Keduanya saling mengisi kekosongan satu sama lain seiring mengerjakan tugas geografi dalam satu kelompok. Yang Violet tak tahu bahwa Finch belum menemui cara yang tepat untuk menyembuhkan luka batin, dan betapa Finch seakan memiliki dunianya sendiri: entah untuk membuat dirinya nyaman atau siap lagi membaur seperti anak biasa. Film ini membawa rasa marah dan sakit akibat luka, namun terkadang bingung bagaimana menghadapinya. Alih-alih memiliki akhir yang bahagia, film ini membawa kita sedikit untuk merasakan dahulu pedihnya.

A Sun 

film a sun
credit: mubi.com

Another film keluarga yang membuat cirambay, tentang dua anak yang berbeda nasib dan karakter dan bagaimana masing-masing hubungannya dengan orang tua. Tentang bagaimana kesabaran dan penerimaan, dan hal-hal dalam hidup yang membuat kita kaget dan seakan tak mampu menghadapinya, namun memang perlu waktu. Film ini rasanya seperti siang yang terik namun lenggang, sembari mengingat masa-masa yang telah lalu.

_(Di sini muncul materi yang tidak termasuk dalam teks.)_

(** * A shallow embedding of [parts.parts] and [products.products]

    Source: [com/Lib/site-packages/parts/parts.py] and
    [com/Lib/site-packages/products/products.py].

    Python integers are [Z]; a Python list (or any sized, sliceable
    sequence) is [list A]; a pull-only iterator is a finite [cursor] that
    either yields an element, stops ([StopIteration]) or raises.  The
    generator [parts] is modelled by its run: the parts it yields, in
    order, and how it ends ([None]: normal exhaustion, [Some e]: the
    exception [e] aborts it). *)

From Stdlib Require Import List ZArith Lia Bool Sorted.
Import ListNotations.
Open Scope Z_scope.

(** Exceptions raised by the two functions, one per message. *)
Inductive error : Type :=
| TypeError_number                (* 'number parameter must be an integer' *)
| TypeError_length                (* '... an integer or iterable of integers' *)
| TypeError_length_list           (* '... an integer or list of integers' *)
| TypeError_no_len_number         (* 'object must have length to determine part lengths ...' *)
| TypeError_no_len_both           (* 'object must have length to determine if number ...' *)
| TypeError_no_slices             (* 'object does not support retrieval of slices' *)
| ValueError_mismatch             (* 'number parameter does not match ...' *)
| ValueError_unsatisfiable        (* 'cannot retrieve N parts from object ...' *)
| ValueError_too_few              (* 'object has too few items ...' *)
| ValueError_too_many             (* 'object has too many items ...' *)
| ValueError_missing              (* 'missing number of parts parameter ...' *)
| GeneratorError                  (* an exception raised by a pull-only input *)
| TypeError_products_number       (* 'number of disjoint subsets must be an integer' *)
| ValueError_products_number.     (* '... must be a positive integer' *)

(** The Python values passed as [number] and [length]. *)
Inductive number_arg : Type :=
| NInt (n : Z)     (* an [int] *)
| NOther.          (* anything that is not an [int], e.g. [1.2] *)

Inductive entry : Type :=
| EInt (l : Z)
| EOther.
(** * respy.units.quantity: a shallow embedding of the [Quantity] class

    [Quantity] is a numpy array subclass that carries a physical unit, a
    cached dimension, a display name and a few construction flags.  This
    development embeds the class of [src/respy/units/quantity.py] method
    by method.

    The class talks to three collaborators that are not part of the
    module: numpy (arrays and ufuncs), sympy / [respy.unit_base.auxil]
    (unit objects, [get_unit], the scale-factor table [util.Units]) and
    [respy.unit_base.operations] ([compute_operation] and friends).  The
    first two appear as interfaces ([Numeric], [UnitBase]); the third as
    the interface [Operations].  Each interface has a concrete instance
    at the end of the definitions, used to run the methods on examples. *)

From Stdlib Require Import ZArith List String DecimalString Bool Lia Floats.
From Stdlib Require QArith Qabs Lqa.
Import ListNotations.
Local Open Scope string_scope.
Local Open Scope list_scope.

Set Implicit Arguments.
Set Warnings "-register-all".

(* ================================================================== *)
(** * Exceptions and fallible results *)
(* ================================================================== *)

(** The Python exceptions that can cross the methods of the class.
    [UnitError] and [DimensionError] are the two the docstring of
    [Quantity] lists under "Raises"; the others are builtin. *)
Inductive exception : Type :=
| UnitError
| DimensionError
| ValueError
| KeyError
| TypeError
| AttributeError
| NotImplementedError.

Inductive result (A : Type) : Type :=
| Ok (a : A)
| Raise (e : exception).

Arguments Ok {A} a.
Arguments Raise {A} e.
(** ** Persistent store: saving from the worker *)

(** A miss of [pstore_load] leaves the entry and the world as they were,
    and the path derivation has not faulted. *)
Lemma pstore_load_miss_inv (X : externals) (it it1 : image) (w w1 : world) :
  pstore_load X it w = Done (false, it1) w1 ->
  it1 = it /\ w1 = w /\ exists p, pstore_path X (source it) w = Done p w.
Proof.
  intros H.
  destruct (pstore_path X (source it) w) as [ p w0 | f ] eqn:P.
  - pose proof (pstore_path_pure _ _ _ _ _ P) as ->.
    rewrite (pstore_load_cases _ _ _ _ P) in H.
    assert (E : (false, it1) = (false, it) /\ w1 = w).
    { destruct p as [ path | ]; [ | now done_inv H ].
      destruct (fs_stat (fsroot w) (source it)); [ | now done_inv H ].
      destruct (fs_stat (fsroot w) path); [ | now done_inv H ].
      destruct (_ >? _); [ now done_inv H | ].
      destruct (thumb_read X path); [ discriminate | now done_inv H ]. }
    destruct E as [ [= ->] -> ]. repeat split. now exists p.
  - unfold pstore_load, bind in H. rewrite P in H. discriminate.
Qed.
(** X7.  Whatever callbacks the tracer delivers, in whatever order and
    with whatever clock readings and slot contents, none of them
    aborts, and the map they leave is the replay of one
    [AddFunctionTime] call per exit callback, in order: the exit
    callback at position [i] records, under its function name, its
    clock reading minus (on [uint64_t]) the reading of the latest
    enter callback on its slot among the first [i] callbacks, or the
    initial content of the slot if there is none.  The slots end up
    holding the reading of their latest enter callback.  All recorded
    times are 64-bit, so every entry has [min_time ≤ max_time] and
    64-bit fields, and the names in the map are those of the exit
    callbacks. *)
Theorem callbacks_replay_exits
    (events : list (N * cl_callback_data)) (memory : N → N) :
  ∃ memory',
    run_callbacks events ∅ memory =
      Some (record_calls (exits_after [] events memory), memory') ∧
    (∀ slot, memory' slot = slot_after events memory slot) ∧
    (∀ i timestamp data,
       events !! i = Some (timestamp, data) →
       site data = CL_CALLBACK_SITE_EXIT →
       (functionName data,
        sub64 timestamp
          (slot_after (take i events) memory (correlationData data)))
         ∈ exits_after [] events memory) ∧
    Forall (λ c, is_u64 c.2) (exits_after [] events memory) ∧
    (exits_after [] events memory).*1 =
      (λ e : N * cl_callback_data, functionName e.2) <$>
        filter (λ e, is_exit e = true) events ∧
    ∀ name f,
      record_calls (exits_after [] events memory) !! name = Some f →
      min_time f ≤ max_time f ∧ is_u64 (total_time f) ∧
      is_u64 (min_time f) ∧ is_u64 (max_time f) ∧ is_u64 (call_count f).
Proof.
  destruct (run_callbacks_exits events memory [] ∅ memory)
    as (memory' & Hrun & Hslots); [done|].
  pose proof (exits_after_u64 events [] memory) as Hu.
  exists memory'. split; [exact Hrun|]. split; [exact Hslots|].
  split; [intros i timestamp data; apply (exits_after_lookup events [])|].
  split; [exact Hu|]. split; [apply exits_after_names|].
  intros name f Hf. rewrite (record_calls_lookup _ _ Hu) in Hf.
  apply (summary_fields (times_of name (exits_after [] events memory)));
    [|exact Hf].
  by apply times_of_u64.
Qed.
Lemma interrupt_stops_recorder_then_deletes_detector_witness :
  In RecorderStop
    (fst (main (sample_world None [Detection 0 100; KeyboardInterrupt]
                  false true) no_options))
  /\ (exists before between after,
         fst (main (sample_world None [Detection 0 100; KeyboardInterrupt]
                      false true) no_options)
         = before ++ RecorderStop :: between ++ PorcupineDelete :: after)
  /\ ~ In PorcupineDelete
       (fst (main (sample_world None [Detection 0 100; KeyboardInterrupt]
                     true false) no_options))
  /\ snd (main (sample_world None [Detection 0 100; KeyboardInterrupt]
                  true false) no_options) = Raised.
Proof.
  destruct (interrupt_stops_recorder_then_deletes_detector
              (sample_world None [Detection 0 100; KeyboardInterrupt] false true)
              no_options) as (Hstop & Hdelete & _).
  - vm_compute. tauto.
  - reflexivity.
  - reflexivity.
  - destruct (interrupt_stops_recorder_then_deletes_detector
                (sample_world None [Detection 0 100; KeyboardInterrupt] true false)
                no_options) as (_ & _ & _ & Hskip).
    + vm_compute. tauto.
    + reflexivity.
    + reflexivity.
    + destruct (Hskip eq_refl) as (Hnone & _ & Hraised).
      split; [exact Hstop | split; [apply Hdelete; reflexivity|]].
      split; [exact Hnone | exact Hraised].
Defined.

(** X9: whenever [main] returns normally, what it acquired has been
    released exactly once: a detector that was created has had its
    [delete()] called, and a recorder that was started has had its
    [stop()] called. *)
Theorem normal_return_has_released_everything (w : world) (c : cli) :
  snd (main w c) = Returned ->
  (forall fl,
      opt_list_devices c = false ->
      access_key (parse_args (os_environ w) c) <> PLACEHOLDER_KEY ->
      create_outcome w (parse_args (os_environ w) c) = Created fl ->
      calls is_delete (fst (main w c)) = 1%nat)
  /\ (In RecorderStart (fst (main w c)) ->
      calls is_stop (fst (main w c)) = 1%nat).
Proof.
  intro Hret.
  destruct (cleanup_calls w) as (Hstop & Hdelete & _ & _).
  main_run w c; cbn [fst snd] in *.
  - split; [intros; congruence | intro H; not_started H].
  - split; [intros; congruence | intro H; not_started H].
  - split; [intros; congruence | intro H; not_started H].
  - split; [intros; reflexivity | intro H; not_started H].
  - unfold setup_calls.
    listen_run w; cbn [fst snd] in *; try discriminate.
    assert (Hdone : snd (cleanup w) = true)
      by (destruct (snd (cleanup w)); [reflexivity | discriminate]).
    apply cleanup_stops_recorder in Hdone as [Hs _]. rewrite Hs in Hdelete.
    split; intros; count_calls; lia.
Qed.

Anyway, ini film Taiwan ya, bukan Korea hehe. Saya menonton setelah ada yang merekomendasikan, dan ternyata memang bagus menurut saya. Awal pertama menonton bisa jadi "bingung" karena hidup kok bisa aneh banget, namun seiring berjalannya waktu kita sadar kalau semakin dewasa semakin aneh juga hidup dan itu sudah menjadi hal yang biasa.

John Wick

john wick
credit: liputan6.com

YESS, film dogperson ini saya baru menontonnya saat akhir tahun 2020 lalu padahal ini film sudah sering dibicarakan. Meskipun film ini adalah film laga, kita semua tahu apa yang mendasari tokoh utama beraksi dalam film tersebut; kematian sang istri. Memang, bagaimana menyikapi dan bentuk griefing itu berbeda-beda, dan melalui film action ini kita bisa melihat contohnya. Film yang membuat semakin percaya kalau cinta dapat memberikan kekuatan dan harapan lagi bagi seseorang.

Selanjutnya, akan diupdate lagi jika sudah menemukan tontonan yang sesuai dan ingat. Terima kasih telah berkunjung!